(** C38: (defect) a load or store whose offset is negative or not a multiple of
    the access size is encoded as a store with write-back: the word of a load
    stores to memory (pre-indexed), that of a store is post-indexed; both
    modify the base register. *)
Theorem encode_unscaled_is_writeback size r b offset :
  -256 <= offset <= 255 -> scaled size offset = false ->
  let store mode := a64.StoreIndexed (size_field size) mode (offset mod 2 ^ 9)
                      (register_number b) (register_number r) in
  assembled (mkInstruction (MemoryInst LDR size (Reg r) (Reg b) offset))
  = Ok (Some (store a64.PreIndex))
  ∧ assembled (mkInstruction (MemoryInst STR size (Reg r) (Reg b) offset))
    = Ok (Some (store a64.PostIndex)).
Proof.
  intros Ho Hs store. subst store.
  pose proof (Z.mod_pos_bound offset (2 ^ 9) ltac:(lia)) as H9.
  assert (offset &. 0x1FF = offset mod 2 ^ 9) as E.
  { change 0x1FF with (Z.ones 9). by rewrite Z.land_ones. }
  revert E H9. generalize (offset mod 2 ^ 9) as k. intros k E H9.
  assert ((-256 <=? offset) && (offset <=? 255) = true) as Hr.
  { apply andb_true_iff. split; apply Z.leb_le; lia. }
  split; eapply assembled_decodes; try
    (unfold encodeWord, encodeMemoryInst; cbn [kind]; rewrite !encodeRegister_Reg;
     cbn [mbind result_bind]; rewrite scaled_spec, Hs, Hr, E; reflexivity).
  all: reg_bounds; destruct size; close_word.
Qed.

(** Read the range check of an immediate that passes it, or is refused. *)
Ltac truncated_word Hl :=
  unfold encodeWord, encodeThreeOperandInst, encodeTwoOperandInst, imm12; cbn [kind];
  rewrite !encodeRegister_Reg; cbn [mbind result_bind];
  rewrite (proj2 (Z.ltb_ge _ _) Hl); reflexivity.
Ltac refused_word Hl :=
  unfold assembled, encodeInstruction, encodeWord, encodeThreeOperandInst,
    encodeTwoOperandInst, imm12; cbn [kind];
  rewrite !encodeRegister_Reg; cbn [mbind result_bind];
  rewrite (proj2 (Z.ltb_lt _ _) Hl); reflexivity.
———
* Instructions to follow
Return each line in the records that holds the string "store".

* Result of the task
(** C38: (defect) a load or store whose offset is negative or not a multiple of
    the access size is encoded as a store with write-back: the word of a load
    stores to memory (pre-indexed), that of a store is post-indexed; both
  let store mode := a64.StoreIndexed (size_field size) mode (offset mod 2 ^ 9)
  = Ok (Some (store a64.PreIndex))
    = Ok (Some (store a64.PostIndex)).
  intros Ho Hs store. subst store.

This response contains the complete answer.